Une proposition iconoclaste (quoique) pour le financement du FANT :
– On estime à 30 milliards d’euros les investissements nécessaires pour fibrer 100% du territoire
– Si c’est bien fait (avec une péréquation, l’emploi de différentes techniques, concurrence par les services pas par les infras, etc…) c’est un investissement rentable sur 15 à 20 ans (sans parler des retombées indirectes : emploi, réduction des déplacements, télétravail, etc…)
– Le budget de la défense (2009) est de 32 milliards d’euros. A priori ce n’est pas vraiment rentable financièrement (sauf pour Dassault et quelques autres) mais important stratégiquement
– Imaginons de ponctionner 10% du budget de la défense, soit 3 milliards d’euros pendant 10 ans. On a nos 30 milliards et notre pays fibré… Avec 10% de moins nos militaires devraient encore s’en sortir et on peut même prévoir de réinjecter une partie de la nouvelle « rente fibre » (censée amortir l’investissement) pour racheter quelques Rafale (100 millions la pièce) ou un ou deux porte-avions (3-4 milliards la pièce)…
Non ? Ok je sors
A mon avis, il est plus facile de récupérer les fonds d’amortissement avec lesquels FT a mené la fête spéculative à grande guide que le pognon d’un éventuel Charles de Gaulle II.
Là où le bât blesse, c’est que lorsque FT nous pique 10 milliards, il y en as 2,8 qui se retrouve dans les caisses de l’État : cela fait une bonne prime au fermage de gueule.

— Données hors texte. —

(** The tree of a branch is a tree: no entry for the root, and whatever
    is below the root lies in a directory of the tree. *)
Definition entry_wf (t : tree) (p : path) : bool :=
  match parent p with
  | None => false
  | Some [] => true
  | Some up => is_dir (t !! up)
  end.

Definition tree_wf (t : tree) : Prop :=
  map_Forall (λ p _, entry_wf t p = true) t.

Global Instance tree_wf_dec (t : tree) : Decision (tree_wf t).
Proof. unfold tree_wf. apply _. Defined.

(** Git does what it is asked to do in the checkout. *)
Definition git_works (e : env) : Prop :=
  (∀ branch, clone_fault e branch = None) ∧ checkout_fault e = None ∧
  add_fault e = None ∧ commit_fault e = None.

(** And the remote accepts what is pushed. *)
Definition reliable (e : env) : Prop :=
  git_works e ∧ push_outcome e = PushAccepted.

(** The remote after a push of the tree [idx] to [branch]. *)
Definition pushed (o : push_result) (branch : string) (idx : tree)
    (r : gmap string tree) : gmap string tree :=
  match o with
  | PushAccepted => <[branch := idx]> r
  | _ => r
  end.

(** The sample with a remote that rejects what is pushed to it. *)
Definition rejecting_env : env :=
  Env "https://example.org/ci.git" ["tmp"] "a1b2"
    (λ i, ["data"; str_of_id i]) (λ _, EmptyString) (λ _, None) None None None
    PushRejected (λ _, Ok (Response (CJson sample_info)))
    [ ("nanoatmega328", [("platform", "atmelavr")]) ].

(** The comparison of lines 111 to 117 lets the update through: there is
    no marker in the tree, or it holds another version, or [force] is
    set. *)
Definition must_update (t : tree) (version : json)
    (kwargs : list (string * json)) : bool :=
  match t !! [VERSION_FILENAME] with
  | None => true
  | Some (NFile (CJson staged)) =>
      negb (py_eq version staged && negb (force_flag kwargs))
  | Some _ => false
  end.

(** The paths given to [index.add] for the examples with these names. *)
Definition example_paths (names : list string) : list pypath :=
  (λ n, RelP ["examples"; n]) <$> names.

(** What is recorded while the branch of a library is checked out. *)
Definition clone_events (e : env) (lib_id : libid) (r : gmap string tree)
    : list event :=
  match r !! branch_of lib_id with
  | Some _ =>
      [ LogDebug ("Cloning branch " +:+ branch_of lib_id);
        GitClone (LIBBUILD_REPO_URI e) (checkout_dir e lib_id)
          (branch_of lib_id) true 1;
        LogInfo ("Cloned into " +:+ path_str (AbsP (checkout_dir e lib_id))) ]
  | None =>
      [ LogDebug ("Cloning branch " +:+ branch_of lib_id);
        GitClone (LIBBUILD_REPO_URI e) (checkout_dir e lib_id)
          (branch_of lib_id) true 1;
        LogDebug "Branch not found. Making one.";
        GitClone (LIBBUILD_REPO_URI e) (checkout_dir e lib_id) "master" true 1;
        GitCheckout (branch_of lib_id) true;
        LogInfo ("Cloned into " +:+ path_str (AbsP (checkout_dir e lib_id))) ]
  end.

(** What is recorded while the checkout in [d] is rewritten and
    published. *)
Definition publish_events (d : path) (had_examples : list event)
    (names : list string) (branch message : string) : list event :=
  [FsOpenW (d ++ [VERSION_FILENAME])] ++ had_examples ++
  [FsMkdir (d ++ ["examples"])] ++
  ((λ n, FsOpenW (d ++ ["examples"; n])) <$> names) ++
  [ FsOpenW (d ++ [TRAVIS_FILENAME]);
    GitAdd (path_str <$> (example_paths names ++
                          [RelP [VERSION_FILENAME]; RelP [TRAVIS_FILENAME]]));
    GitCommit message;
    GitPush branch true ].

(** The removal of [examples/] from a checkout of the tree [t] in [d], when
    the tree has it. *)
Definition cleared (d : path) (t : tree) : list event :=
  match t !! ["examples"] with
  | Some _ => [FsRmtree (d ++ ["examples"])]
  | None => []
  end.

(** The sample world with a CI repository that has no branch at all. *)
Definition bare_world : world := World ["home"] sample_fs ∅ ∅ None [].

(** The sample with a registry that also lists a board whose description
    names no platform. *)
Definition unlabelled_env : env :=
  with_get_boards
    [ ("nanoatmega328", [("platform", "atmelavr")]);
      ("custom", [("name", "Custom board")]) ]
    sample_env.

(** The text on git's error stream as git leaves it: there is none, or it
    is empty, or it has a line end. *)
Definition has_line_end (stderr : option string) : bool :=
  match stderr with
  | None => true
  | Some s => String.eqb s EmptyString || has_char "010" s
  end.

(** * Properties *)

(** ** The board table *)

Lemma BOARDS_atmelavr : BOARDS !! "atmelavr" = Some ["uno"; "leonardo"; "megaatmega2560"].
Proof. reflexivity. Qed.

Lemma BOARDS_teensy : BOARDS !! "teensy" = Some ["teensy20"; "teensy31"].
Proof. reflexivity. Qed.

Lemma BOARDS_unknown (p : string) :
  p ≠ "atmelavr" → p ≠ "teensy" → BOARDS !! p = None.
Proof.
  intros H1 H2. unfold BOARDS.
  rewrite lookup_insert_ne by congruence.
  rewrite lookup_insert_ne by congruence.
  apply lookup_empty.
Qed.

Lemma rmapM_BOARDS_get_strings (ps : list string) :
  rmapM BOARDS_get (JStr <$> ps) = Ok (static_boards <$> ps).
Proof.
  induction ps as [|p ps IH]; [reflexivity|].
  cbn [fmap list_fmap rmapM BOARDS_get rbind]. fold (fmap (M:=list) JStr ps).
  rewrite IH. reflexivity.
Qed.

Lemma get_boards_by_platforms_strings (ps : list string) :
  get_boards_by_platforms (JArr (JStr <$> ps)) = Ok (concat (static_boards <$> ps)).
Proof.
  unfold get_boards_by_platforms. cbn [py_iter rbind].
  rewrite rmapM_BOARDS_get_strings. reflexivity.
Qed.

Lemma static_boards_unknown (ps : list string) :
  Forall (λ p, p ≠ "atmelavr" ∧ p ≠ "teensy") ps →
  concat (static_boards <$> ps) = [].
Proof.
  induction 1 as [|p ps [H1 H2] _ IH]; [reflexivity|].
  cbn [fmap list_fmap concat]. fold (fmap (M:=list) static_boards ps).
  rewrite IH. unfold static_boards. rewrite BOARDS_unknown by assumption.
  reflexivity.
Qed.

Lemma board_flags_strings (ps : list string) :
  board_flags (JArr (JStr <$> ps))
  = Ok (py_join " " (board_flag <$> concat (static_boards <$> ps))).
Proof.
  unfold board_flags. rewrite get_boards_by_platforms_strings. reflexivity.
Qed.

(** ** The text of [.travis.yml] *)

Lemma format_travis_template (envs boards library_version library_id : string) :
  py_format TRAVIS_CONFIG_TEMPLATE
    [ ("envs", envs); ("boards", boards);
      ("library_version", library_version); ("library_id", library_id) ]
  = Ok (travis_text envs library_version library_id boards).
Proof. vm_compute. reflexivity. Qed.

Lemma travis_config_text (e : env) (lib_id : libid) (version name : json)
    (envs boards : string) :
  py_getitem version "name" = Ok name →
  travis_config e lib_id version envs boards
  = Ok (travis_text envs (str_of_json e name) (str_of_id lib_id) boards).
Proof.
  intros Hname. unfold travis_config. rewrite Hname. cbn [rbind].
  apply format_travis_template.
Qed.

(** ** Paths *)

Lemma parent_snoc (d : path) (x : string) : parent (d ++ [x]) = Some d.
Proof.
  unfold parent. rewrite reverse_app, reverse_singleton.
  change (Some (reverse (reverse d)) = Some d).
  by rewrite reverse_involutive.
Qed.

Lemma parent_Some (p up : path) : parent p = Some up → ∃ x, p = up ++ [x].
Proof.
  unfold parent. destruct (reverse p) as [|x r] eqn:Hr; [done|].
  intros [= <-]. exists x.
  rewrite <- (reverse_involutive p), Hr, reverse_cons. done.
Qed.

Lemma child_name_Some (d k : path) (n : string) :
  child_name d k = Some n ↔ k = d ++ [n].
Proof.
  revert k. induction d as [|x d IH]; intros k; cbn.
  - destruct k as [|y [|z k]]; split; intros H; by simplify_eq.
  - destruct k as [|y k]; [split; intros H; by simplify_eq|].
    case_decide as Hxy.
    + subst. rewrite IH. split; intros H; by simplify_eq.
    + split; intros H; by simplify_eq.
Qed.

Lemma snoc_not_prefix (d : path) (x : string) : ¬ (d ++ [x]) `prefix_of` d.
Proof.
  intros H%prefix_length. rewrite length_app in H. cbn in H. lia.
Qed.

Lemma prefix_snoc_inv (d p : path) (x : string) :
  d `prefix_of` p ++ [x] → d `prefix_of` p ∨ d = p ++ [x].
Proof.
  intros [k Hk]. destruct k as [|y k' _] using rev_ind.
  - right. by rewrite app_nil_r in Hk.
  - left. rewrite app_assoc in Hk. apply app_inj_2 in Hk as [-> _]; [|done].
    by eexists.
Qed.

Lemma strictly_under_snoc (d : path) (x : string) : strictly_under d (d ++ [x]).
Proof.
  split; [by eexists|]. intros H%(f_equal length).
  rewrite length_app in H. cbn in H. lia.
Qed.

Lemma strictly_under_app (d q : path) : q ≠ [] → strictly_under d (d ++ q).
Proof.
  intros Hq. split; [by eexists|]. intros H.
  rewrite <- (app_nil_r d) in H at 2. by apply app_inv_head in H.
Qed.

Lemma strictly_under_prefix (d e p : path) :
  strictly_under d e → e `prefix_of` p → strictly_under d p.
Proof.
  intros [Hde Hne] Hep. split; [by etrans|]. intros ->.
  apply Hne. by apply (anti_symm prefix).
Qed.
(** * SpecStory wrapper: timestamp ledger, watcher pass and merge engine

    A shallow embedding of [tools/specstory/specstory_cli/specstory_wrapper.py].
    Files are modelled by their decoded text, a [string] whose characters
    stand for code points below 256; the clock is a parameter of every
    operation that reads it ([time.strftime] in the source). *)

From Stdlib Require Import Ascii.
From Stdlib Require String.
From stdpp Require Import gmap strings list fin_maps.

(** ** Python [str] operations used by the wrapper *)

Module PyStr.

Definition LF : ascii := "010"%char.
Definition CR : ascii := "013"%char.

(** The one-character string ['\n']. *)
Definition newline : string := String LF EmptyString.

(** [str.isspace] on one character, for code points below 256. *)
Definition isspace (c : ascii) : bool :=
  let n := nat_of_ascii c in
  ((9 <=? n) && (n <=? 13)) || ((28 <=? n) && (n <=? 32))
  || (n =? 133) || (n =? 160).

Fixpoint lstrip (s : string) : string :=
  match s with
  | EmptyString => EmptyString
  | String c s' => if isspace c then lstrip s' else s
  end.

Fixpoint rstrip (s : string) : string :=
  match s with
  | EmptyString => EmptyString
  | String c s' =>
      match rstrip s' with
      | EmptyString => if isspace c then EmptyString else String c EmptyString
      | r => String c r
      end
  end.

(** [s.strip()] *)
Definition strip (s : string) : string := lstrip (rstrip s).

(** [s.rstrip('\n')] *)
Fixpoint rstrip_nl (s : string) : string :=
  match s with
  | EmptyString => EmptyString
  | String c s' =>
      match rstrip_nl s' with
      | EmptyString => if Ascii.eqb c LF then EmptyString else String c EmptyString
      | r => String c r
      end
  end.

(** [s.startswith(p)] *)
Fixpoint startswith (p s : string) : bool :=
  match p, s with
  | EmptyString, _ => true
  | String a p', String b s' => Ascii.eqb a b && startswith p' s'
  | String _ _, EmptyString => false
  end.

(** [s.endswith(q)] *)
Fixpoint endswith (q s : string) : bool :=
  if String.eqb s q then true
  else match s with
       | EmptyString => false
       | String _ s' => endswith q s'
       end.

(** [sub in s] *)
Fixpoint contains (sub s : string) : bool :=
  if startswith sub s then true
  else match s with
       | EmptyString => false
       | String _ s' => contains sub s'
       end.

(** [s.replace('\r\n', '\n')] *)
Fixpoint replace_crlf (s : string) : string :=
  match s with
  | EmptyString => EmptyString
  | String c s' =>
      match s' with
      | String d s'' =>
          if Ascii.eqb c CR && Ascii.eqb d LF
          then String LF (replace_crlf s'')
          else String c (replace_crlf s')
      | EmptyString => String c EmptyString
      end
  end.

(** [s.replace('\r', '\n')] *)
Fixpoint replace_cr (s : string) : string :=
  match s with
  | EmptyString => EmptyString
  | String c s' => String (if Ascii.eqb c CR then LF else c) (replace_cr s')
  end.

Si ça vous dit vous trouverez sur le blog des Webs la lettre que j’ai écrite aux 30 députés signataires de la proposition de loi
http://websdugevaudan.wordpress.com/2011/03/25/fonds-d%e2%80%99amortissement-tres-haut-debit-lettre-ouverte/#comments
J’y dis essentiellement ma déception d’avoir vu la proposition de loi, faute de soutien, « renvoyée à la commission du développement durable et de l’aménagement du territoire »…c’est à dire aux oubliettes
Je ré insiste sur la nécessité d un débat parlementaire .. que l’on soit d’accord ou non avec la proposition !
Si pas de réponses je fais un courriel à tous les députés cette fois…..sans illusion mais si nous sommes nombreux à leur demander un vrai débat ….ils bougeront peut-etre.?..et pas seulement les députés ! Ne pas oublier les sénateurs dont l’ élection approche !
extraordinaire article, merci beaucoup.